Space tourism

Space tourism refers to the concept of ordinary individuals travelling into outer space for recreational purposes. Although space travel has traditionally been the domain of governments and professional astronauts, the development of reusable rockets and private spaceflight companies has made it possible for ordinary people to experience space travel. 

Historically, the field of astronautics has been men-dominated, with a relatively small number of women participating in space missions and with the contributions of women engineers or mathematicians being overlooked. This has begun to change in recent years, with an increasing number of women being selected as astronauts. However, there is still a significant gender gap in the field, with women making up just over 20% of astronauts worldwide. The development of space tourism has opened up new opportunities for women in the space industry. Private spaceflight companies have been at the forefront of efforts to make space travel more accessible to ordinary people, and some of these companies have made it a priority to recruit and retain a diverse workforce, including women. This has created new career opportunities for women in the space industry, including in fields such as engineering, piloting, and mission control.

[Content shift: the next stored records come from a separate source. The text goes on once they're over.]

(** C36. A proposal on the parameters whose first option has a number where a gas
    price, a maximal supply or an address is expected makes the validation of the
    transaction panic: the controller asks for a text of the value without testing
    that it is one.  Any validator can send it, with a voting period the parameters
    allow, and every node that checks or delivers it stops. *)
Theorem number_option_panics isVal tx txhash height exec p k n rest (s s' : GovCtrler T I) :
  GetType tx = TRX_PROPOSAL -> tx_To tx = ZeroAddress -> isVal (tx_From tx) = true -> tx_Payload tx = Some (TrxPayloadProposal_ p) ->
  pp_OptType p = PROPOSAL_GOVPARAMS -> height < pp_StartVotingHeight p ->
  GovParams.MinVotingPeriodBlocks (govParams s') <= pp_VotingPeriodBlocks p <= GovParams.MaxVotingPeriodBlocks (govParams s') ->
  k ∈ map text ["maxTotalSupply"; "gasPrice"; "deadAddress"; "rewardPoolAddress"]%string -> in_i64 n ->
  pp_Options p = json_Print (JObj [(k, JNum n)]) :: rest ->
  gov_Get (LedgerKeyProposal txhash) exec s = (Err ErrNotFoundResult, s') ->
  gov_ValidateTrx isVal tx txhash height exec s = (Panic, s').
Proof.
  intros Hty Hto Hval Hpl Hopt Hst [Hmin Hmax] Hk Hn Hos Hget.
  assert (GovParams_UnmarshalJSON GovParams.unset (json_Print (JObj [(k, JNum n)])) = Panic) as Hpanic.
  { unfold in_i64 in Hn. cbn [map] in Hk. rewrite !elem_of_cons, elem_of_nil in Hk.
    apply params_number_panics; [by destruct Hk as [-> | [-> | [-> | [-> |]]]]|].
    assert (utf8_Valid k = true) as Hu by (by destruct Hk as [-> | [-> | [-> | [-> |]]]]). cbn [jval_ok forallb fst snd]. rewrite Hu. lia. }
  unfold gov_ValidateTrx. rewrite Hty. cbn [Z.eqb]. unfold validate_proposal. rewrite Hto, Hval, Hpl.
  change (bytes_Compare ZeroAddress ZeroAddress =? 0) with true. change (TRX_PROPOSAL =? TRX_PROPOSAL) with true. cbn [negb].
  unfold try, bind. rewrite Hget. rewrite bool_decide_eq_true_2 by done. unfold gets, lift. f_equal. unfold check_proposal.
  destruct (Z.leb_spec (pp_StartVotingHeight p) height); [lia|].
  destruct (Z.ltb_spec (GovParams.MaxVotingPeriodBlocks (govParams s')) (pp_VotingPeriodBlocks p)); [lia|].
  destruct (Z.ltb_spec (pp_VotingPeriodBlocks p) (GovParams.MinVotingPeriodBlocks (govParams s'))); [lia|]. cbn [orb].
  rewrite Hopt, Hos. change (PROPOSAL_GOVPARAMS =? PROPOSAL_GOVPARAMS) with true. cbn iota. cbn [check_options].
  unfold json_GovParams, stops_json, jsonx_GovJson. by rewrite Hpanic.
Qed.

End Stops.

Module JsonWitness.
Import ToyJson.

#[local] Existing Instances GovWitness.w_protos.
#[local] Instance w_chain : ChainIdText := {| u256_MustFromHex _ := Panic; u256_MustFromDecimal _ := Panic; u256_Hex _ := [] |}.

(** A proposal of a validator with a gas price of one, as a number. *)
Definition bad_proposal : TrxPayloadProposal :=
  MkTrxPayloadProposal [] 2 86400 200000 PROPOSAL_GOVPARAMS [json_Print (JObj [(text "gasPrice", JNum 1)])].
Definition bad_tx : Trx :=
  MkTrx 1 0 0 (repeat 1 20) ZeroAddress 0 4000 1 TRX_PROPOSAL (Some (TrxPayloadProposal_ bad_proposal)) [] [] [].
Lemma number_option_panics_witness :
  fst (gov_ValidateTrx (H1 := jsonx_GovJson) (fun _ => true) bad_tx (repeat 9 32) 1 true GovWitness.gov0) = Panic.
Proof.
  set (s' := snd (gov_Get (LedgerKeyProposal (repeat 9 32)) true GovWitness.gov0)).
  rewrite (number_option_panics (fun _ => true) bad_tx (repeat 9 32) 1 true bad_proposal (text "gasPrice") 1 [] GovWitness.gov0 s'); [reflexivity|..].
  all: try reflexivity.
  - vm_compute. split; congruence.
  - right. left.
  - unfold in_i64. lia.
Defined.

End JsonWitness.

Additionally, the growing interest in space tourism has sparked a debate about the potential impact of space travel on gender roles and stereotypes. Some have argued that space tourism could help to break down traditional gender roles and stereotypes, by providing women with new opportunities to engage in exciting and challenging activities that have traditionally been associated with men. Others have pointed out that space tourism could also reinforce gender stereotypes, by perpetuating the idea that space travel is a “masculine” activity and by promoting images of women as passive passengers rather than active participants in space exploration.

Space tourism also has a massive impact on the environment. As the industry expands, so does the massive footprint caused by toxic pollutants and soot, bearing in mind that these substances are emitted directly into the upper atmosphere. There are many articles here about the interplay between gender and climate change if you want to read more. 

Overall, the development of space tourism has the potential to impact gender in a number of ways. While it has opened up new opportunities for women in the space industry, it has also highlighted the need for continued efforts to promote diversity and inclusion in the field. As the industry continues to grow and evolve, it will be important to ensure that the benefits of space travel are accessible to all individuals, regardless of their gender. 

Inclusion in space shouldn’t be rocket science after all.